The growth is huge but the current consumer pricing model can't work with this kind of growth. No provider can just forklift upgrade all their gear every two years. Greenfield installations aren't much of a problem but every network is constantly undergoing upgrades to try to meet the growth.

And it's totally insane to expect that the network should be built so that every customer can suck as much as they want. All networks (well there are a few that aren't) are over subscribed everywhere.
 

spidey07

No Lifer
Aug 4, 2000
65,469
5
76
Originally posted by: her209
If I'm going to be paying by the byte, I better damn receive a per connection/packet detailed bill.

That isn't hard to do actually and there are products now that can offer that detail. However your bill would be 10s of thousands of pages.
 

her209

No Lifer
Oct 11, 2000
56,336
11
0
Originally posted by: spidey07
Originally posted by: her209
If I'm going to be paying by the byte, I better damn receive a per connection/packet detailed bill.
That isn't hard to do actually and there are products now that can offer that detail. However your bill would be 10s of thousands of pages.
[Monte Burns] Excellent.

In other news, traffic to porn sites have dropped by 90%.
 
Aug 23, 2000
15,509
1
81
Originally posted by: vi edit
Originally posted by: rivan
I don't like it. I move photoshop files between my home and work at a couple hundred megs each every night/couple nights and my guess is that I'd be in the losing end of this.

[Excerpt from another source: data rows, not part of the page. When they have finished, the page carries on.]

Lemma fold_sum_not_nan l : forall acc,
  all_finite l -> is_nan acc = false -> is_nan (fold_left fadd l acc) = false.
Proof.
  induction l as [|x l IH]; intros acc Hl Hacc; [exact Hacc|].
  inversion Hl; subst. cbn [fold_left]. apply IH; [assumption|].
  apply fadd_not_nan; assumption.
Qed.

Lemma fold_squares_sign (m : double) l : forall acc,
  all_finite l -> is_nan m = false -> has_sign false acc ->
  has_sign false
    (fold_left (fun acc price => fadd acc (fmul (fsub price m) (fsub price m))) l acc).
Proof.
  induction l as [|x l IH]; intros acc Hl Hm Hacc; [exact Hacc|].
  inversion Hl; subst. cbn [fold_left]. apply IH; [assumption|assumption|].
  apply fadd_sign; [exact Hacc|]. apply fmul_square_sign, fsub_not_nan; assumption.
Qed.

Lemma fold_squares_zero (m : double) l :
  is_finite m = true -> Forall (fun x => x = m) l ->
  fold_left (fun acc price => fadd acc (fmul (fsub price m) (fsub price m))) l d_0_0
  = d_0_0.
Proof.
  intros Hm. induction l as [|x l IH]; intros Hl; [reflexivity|].
  inversion Hl; subst. cbn [fold_left]. rewrite fsub_diag by exact Hm.
  change (fadd d_0_0 (fmul d_0_0 d_0_0)) with d_0_0. apply IH. assumption.
Qed.

Section Deviation.
Context {L : StdLib}.
Hypothesis std_sort_length : forall l, length (std_sort l) = length l.

(** C8, as the code has it.  On a nonempty ensemble with finite terminal
    values the standard deviation is [>= 0]; and it is 0 when every
    terminal value equals the computed mean. *)
Theorem calculateStatistics_std_dev_sign p paths finals :
  ensemble_for p paths ->
  terminal_values p paths = Some finals ->
  all_finite finals ->
  exists st,
    calculateStatistics paths p = Some st /\
    fle d_0_0 (std_dev st) = true /\
    (Forall (fun x => x = mean st) finals -> std_dev st = d_0_0).
Proof.
  intros Hens Hf Hfin.
  destruct (calculateStatistics_eq std_sort_length p paths Hens)
    as (finals' & mn & mx & x5 & x95 & Hf' & Hlen & _ & _ & _ & _ & Heq).
  rewrite Hf in Hf'. inversion Hf'; subst finals'. clear Hf'.
  pose proof Hens as (_ & Hn & _).
  destruct (double_of_int_positive (Z.of_nat (length paths)) Hn) as (mN & eN & HN).
  eexists. split; [exact Heq|]. cbn [std_dev mean]. rewrite HN.
  set (m := fdiv (fold_left fadd finals d_0_0) (S754_finite false mN eN)).
  assert (Hm : is_nan m = false).
  { apply fdiv_not_nan, fold_sum_not_nan; [exact Hfin|reflexivity]. }
  split.
  - apply has_sign_fle_zero, fsqrt_sign, fdiv_sign, fold_squares_sign;
      [exact Hfin|exact Hm|reflexivity].
  - intros Hall.
    assert (Hmf : is_finite m = true).
    { destruct finals as [|x0 rest]; [simpl in Hlen; lia|].
      apply Forall_inv in Hall. apply Forall_inv in Hfin.
      rewrite <- Hall. exact Hfin. }
    rewrite fold_squares_zero by assumption. reflexivity.
Qed.

End Deviation.

Lemma calculateStatistics_std_dev_sign_witness :
  exists st,
    calculateStatistics_ref ens_example p_example = Some st /\
    fle d_0_0 (std_dev st) = true /\
    (Forall (fun x => x = mean st)
       [S754_finite false 6922000052252965 (-45);
        S754_finite false 6922000052252965 (-45);
        S754_finite false 5574476445503829 (-45);
        S754_finite false 6258842808713754 (-46)] -> std_dev st = d_0_0).
Proof.
  apply (@calculateStatistics_std_dev_sign ref_lib sort_ref_length
           p_example ens_example _ ensemble_for_example terminal_values_example).
  repeat constructor.
Defined.

(** C8 as stated fails in both directions.  Three paths that all end at
    0.1 (S0 = 0.1, mu = 0, sigma = 0) have the computed mean
    [(0.1 + 0.1 + 0.1) / 3], one unit in the last place above 0.1, and a
    standard deviation of [2^-56], not 0.  The two terminal values 0 and
    [2^-600] differ, and their squared deviations underflow: the standard
    deviation is 0. *)
Lemma calculateStatistics_std_dev_rounding :
  (runMonteCarloSimulation_ref p_flat 42
   = Some [[d_0_1; d_0_1]; [d_0_1; d_0_1]; [d_0_1; d_0_1]] /\
   exists st,
     calculateStatistics_ref [[d_0_1; d_0_1]; [d_0_1; d_0_1]; [d_0_1; d_0_1]] p_flat
     = Some st /\
     mean st = S754_finite false 7205759403792795 (-56) /\
     std_dev st = S754_finite false 4503599627370496 (-108) /\
     feq (std_dev st) d_0_0 = false) /\
  (exists st,
     calculateStatistics_ref [[d_0_0]; [d_tiny]] p_terminal = Some st /\
     std_dev st = d_0_0 /\ feq d_0_0 d_tiny = false).
Proof.
  split; [split; [vm_compute; reflexivity|]|];
    eexists; (split; [vm_compute; reflexivity|]); repeat split.
Qed.

(* ================================================================== *)
(** * The exported files *)
(* ================================================================== *)

Lemma seqZ_snoc (i : Z) : 0 <= i -> seqZ 0 (i + 1) = seqZ 0 i ++ [i].
Proof.
  intros Hi. rewrite seqZ_app by lia. rewrite Z.add_0_l.
  rewrite (seqZ_cons i 1) by lia. reflexivity.
Qed.

Lemma token_lines_aux_endl cur l rest :
  TEndl ∉ l ->
  token_lines_aux cur (l ++ TEndl :: rest) = (rev cur ++ l) :: token_lines_aux [] rest.
Proof.
  revert cur. induction l as [|t l IH]; intros cur Hl; cbn.
  - rewrite app_nil_r. reflexivity.
  - apply not_elem_of_cons in Hl as [Ht Hl].
    destruct t; try congruence; rewrite IH by exact Hl; cbn;
      rewrite <- app_assoc; reflexivity.
Qed.

Lemma token_lines_time p ks :
  token_lines (flat_map (time_line p) ks) = (fun k => [TDouble (time_point p k)]) <$> ks.
Proof.
  unfold token_lines. induction ks as [|k ks IH]; [reflexivity|].
  cbn. rewrite IH. reflexivity.
Qed.

Lemma header_cells_no_endl p ks : TEndl ∉ flat_map (header_cell p) ks.
Proof.
  induction ks as [|k ks IH]; cbn; [apply not_elem_of_nil|].
  unfold header_cell at 1. destruct (k <? steps p); cbn;
    repeat (apply not_elem_of_cons; split; [discriminate|]); exact IH.
Qed.

Lemma line_doubles_header p ks :
  line_doubles (TStr "Path," :: flat_map (header_cell p) ks) = time_point p <$> ks.
Proof.
  unfold line_doubles. cbn. induction ks as [|k ks IH]; [reflexivity|].
  cbn. destruct (k <? steps p); cbn; rewrite IH; reflexivity.
Qed.

(** The three loops of [saveResultsToCSV]. *)
Lemma save_header_loop p :
  0 <= steps p < INT_MAX ->
  for_loop (Z.to_nat (steps p + 1)) (fun i => i <=? steps p) 0
    (fun i out =>
       Some (if i <? steps p
             then (out ++ [TDouble (time_point p i)]) ++ [TStr ","]
             else out ++ [TDouble (time_point p i)]))
    [TStr "Path,"]
  = Some (TStr "Path," :: flat_map (header_cell p) (seqZ 0 (steps p + 1))).
Proof.
  intros Hs.
  destruct (for_loop_invariant
              (fun i out => 0 <= i /\ out = TStr "Path," :: flat_map (header_cell p) (seqZ 0 i))
              (fun i => i <=? steps p)
              (fun i out =>
       Some (if i <? steps p
             then (out ++ [TDouble (time_point p i)]) ++ [TStr ","]
             else out ++ [TDouble (time_point p i)]))
              (Z.to_nat (steps p + 1)) 0 (steps p + 1) [TStr "Path,"])
    as (out & Hout & _ & Heq); try (unfold INT_MIN, INT_MAX in *; lia).
  - split; [lia|reflexivity].
  - intros i s Hi [Hi0 ->]. eexists. split; [reflexivity|]. split; [lia|].
    rewrite seqZ_snoc, flat_map_app by lia. cbn [flat_map]. rewrite app_nil_r.
    unfold header_cell. destruct (i <? steps p);
      rewrite <- ?app_assoc; reflexivity.
  - rewrite Hout, Heq. reflexivity.
Qed.

Lemma save_time_loop p :
  0 <= steps p < INT_MAX ->
  for_loop (Z.to_nat (steps p + 1)) (fun i => i <=? steps p) 0
    (fun i out => Some (out ++ [TDouble (time_point p i); TEndl])) []
  = Some (flat_map (time_line p) (seqZ 0 (steps p + 1))).
Proof.
  intros Hs.
  destruct (for_loop_invariant
              (fun i out => 0 <= i /\ out = flat_map (time_line p) (seqZ 0 i))
              (fun i => i <=? steps p)
              (fun i out => Some (out ++ [TDouble (time_point p i); TEndl]))
              (Z.to_nat (steps p + 1)) 0 (steps p + 1) [])
    as (out & Hout & _ & Heq); try (unfold INT_MIN, INT_MAX in *; lia).
  - split; [lia|reflexivity].
  - intros i s Hi [Hi0 ->]. eexists. split; [reflexivity|]. split; [lia|].
    rewrite seqZ_snoc, flat_map_app by lia. cbn [flat_map]. rewrite app_nil_r.
    reflexivity.
  - rewrite Hout, Heq. reflexivity.
Qed.

Lemma save_row_loop p (paths : list (list double)) (i : Z) (out : list Token) :
  0 <= steps p < INT_MAX ->
  (exists path, vector_get paths i = Some path /\
                length path = Z.to_nat (steps p + 1)) ->
  exists out',
    for_loop (Z.to_nat (steps p + 1)) (fun j => j <=? steps p) 0
      (fun j out =>
         path ← vector_get paths i;
         price ← vector_get path j;
         Some (if j <? steps p
               then (out ++ [TDouble price]) ++ [TStr ","]
               else out ++ [TDouble price]))
      out
    = Some out' /\ out `prefix_of` out'.
Proof.
  intros Hs (path & Hpath & Hlen).
  destruct (for_loop_invariant
              (fun (_ : Z) out' => out `prefix_of` out')
              (fun j => j <=? steps p)
              (fun j out =>
         path ← vector_get paths i;
         price ← vector_get path j;
         Some (if j <? steps p
               then (out ++ [TDouble price]) ++ [TStr ","]
               else out ++ [TDouble price]))
              (Z.to_nat (steps p + 1)) 0 (steps p + 1) out)
    as (out' & Hout & Hpre); try (unfold INT_MIN, INT_MAX in *; lia).
  - reflexivity.
  - intros j s Hj Hpre. rewrite Hpath. cbn [mbind option_bind].
    destruct (lookup_lt_is_Some_2 path (Z.to_nat j) ltac:(lia)) as [price Hprice].
    unfold vector_get at 1.
    replace (0 <=? j) with true by (symmetry; apply Z.leb_le; lia).
    rewrite Hprice. cbn [mbind option_bind]. eexists. split; [reflexivity|].
    destruct (j <? steps p); repeat apply prefix_app_r; exact Hpre.
  - eauto.
Qed.

(** C9.  For parameters with [steps >= 1] (and [steps + 1] an [int]) and
    the ensemble of the run, [saveResultsToCSV] writes a time-points file
    of exactly [steps + 1] lines, the [i]-th holding [i * (T / steps)]
    for [i] from 0 to [steps], and these are, position by position, the
    time values of the header row of the paths file. *)
Theorem saveResultsToCSV_time_points p paths :
  1 <= steps p < INT_MAX ->
  ensemble_for p paths ->
  num_paths p = Z.of_nat (length paths) ->
  exists paths_file time_file header rows,
    saveResultsToCSV paths p = Some (paths_file, time_file) /\
    token_lines time_file = (fun t => [TDouble t]) <$> time_points p /\
    Z.of_nat (length (token_lines time_file)) = steps p + 1 /\
    token_lines paths_file = header :: rows /\
    line_doubles header = time_points p /\
    line_doubles header = concat (line_doubles <$> token_lines time_file).
Proof.
  intros Hs (Hs0 & Hn & Hall) Hnum.
  unfold saveResultsToCSV. cbv zeta. rewrite save_header_loop by lia.
  cbn [mbind option_bind].
  set (hdr := TStr "Path," :: flat_map (header_cell p) (seqZ 0 (steps p + 1))).
  destruct (for_loop_invariant
              (fun (_ : Z) out => (hdr ++ [TEndl]) `prefix_of` out)
              (fun i => i <? num_paths p)
              (fun i out =>
                 i1 ← int_add i 1;
                 out ← for_loop (Z.to_nat (steps p + 1)) (fun j => j <=? steps p) 0
                         (fun j out =>
                            path ← vector_get paths i;
                            price ← vector_get path j;
                            Some (if j <? steps p
                                  then (out ++ [TDouble price]) ++ [TStr ","]
                                  else out ++ [TDouble price]))
                         (out ++ [TInt i1; TStr ","]);
                 Some (out ++ [TEndl]))
              (Z.to_nat (num_paths p)) 0 (num_paths p) (hdr ++ [TEndl]))
    as (paths_file & Hfile & [rest Hrest]); try (unfold INT_MIN, INT_MAX in *; lia).
  - reflexivity.
  - intros i s Hi Hpre.
    rewrite int_add_Some by (unfold INT_MIN, INT_MAX in *; lia).
    cbn [mbind option_bind].
    destruct (save_row_loop p paths i (s ++ [TInt (i + 1); TStr ","]) ltac:(lia))
      as (out' & Hout' & Hpre').
    { destruct (lookup_lt_is_Some_2 paths (Z.to_nat i) ltac:(lia)) as [path Hpath].
      exists path. split.
      - unfold vector_get. replace (0 <=? i) with true by (symmetry; apply Z.leb_le; lia).
        exact Hpath.
      - rewrite Forall_forall in Hall. apply Hall.
        eapply list_elem_of_lookup_2, Hpath. }
    rewrite Hout'. cbn [mbind option_bind].
    eexists. split; [reflexivity|].
    apply prefix_app_r. etransitivity; [|exact Hpre'].
    apply prefix_app_r. exact Hpre.
  - rewrite Hfile. cbn [mbind option_bind].
    rewrite save_time_loop by lia. cbn [mbind option_bind].
    exists paths_file, (flat_map (time_line p) (seqZ 0 (steps p + 1))), hdr,
           (token_lines rest).
    split; [reflexivity|].
    assert (Htl : token_lines (flat_map (time_line p) (seqZ 0 (steps p + 1)))
                  = (fun t => [TDouble t]) <$> time_points p).
    { rewrite token_lines_time. unfold time_points. rewrite <- list_fmap_compose.
      reflexivity. }
    split; [exact Htl|].
    split; [rewrite Htl, length_fmap; unfold time_points;
            rewrite length_fmap, length_seqZ; lia|].
    split.
    { rewrite Hrest, <- app_assoc. cbn [app]. unfold token_lines.
      rewrite token_lines_aux_endl; [reflexivity|].
      unfold hdr. apply not_elem_of_cons. split; [discriminate|].
      apply header_cells_no_endl. }
    assert (Hhd : line_doubles hdr = time_points p).
    { unfold hdr. rewrite line_doubles_header. reflexivity. }
    split; [exact Hhd|].
    rewrite Hhd, Htl. clear. induction (time_points p) as [|t l IH]; [reflexivity|].
    cbn. f_equal. exact IH.
Qed.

A $10 flash drive would solve that and would likely be quicker.

My biggest concern is that the low bandwith users are subsidizing the network as it currently stands. Grandma and Grandpa...hell even me at 6 gig of data a month for $50 are covering the costs of the 100+ gig power users.

I highly doubt I'd ever see a price reduction based on my low useage. But if I could get service to the house for a $10 "hookup" fee, and then pay say...$1 a gig after that I'd be all for it. And it would be cheaper for a large number of subscribers.

But I just don't see that as financially viable for the ISP.

So then should home phone service be charged a tier rate for local calls? Ma and Pa that only use the phone once a month to call the fire dept to get the cat out of the tree are paying the same as Jills parents down the street, and Jill is on the phone all day long with her bff in high school.

If I go to the auto car wash, should the civic drive pay less to get his car washed than the pick up truck driver? The civic is smaller and needs less water to clean it.
 

Anubis

No Lifer
Aug 31, 2001
78,712
427
126
tbqhwy.com
Originally posted by: adairusmc
I propose charging $1 a mb for all torrent or other p2p traffic, and everything else can just be an unlimted plan.

so people would have to pay a couple grand to download free linux destro ISOs?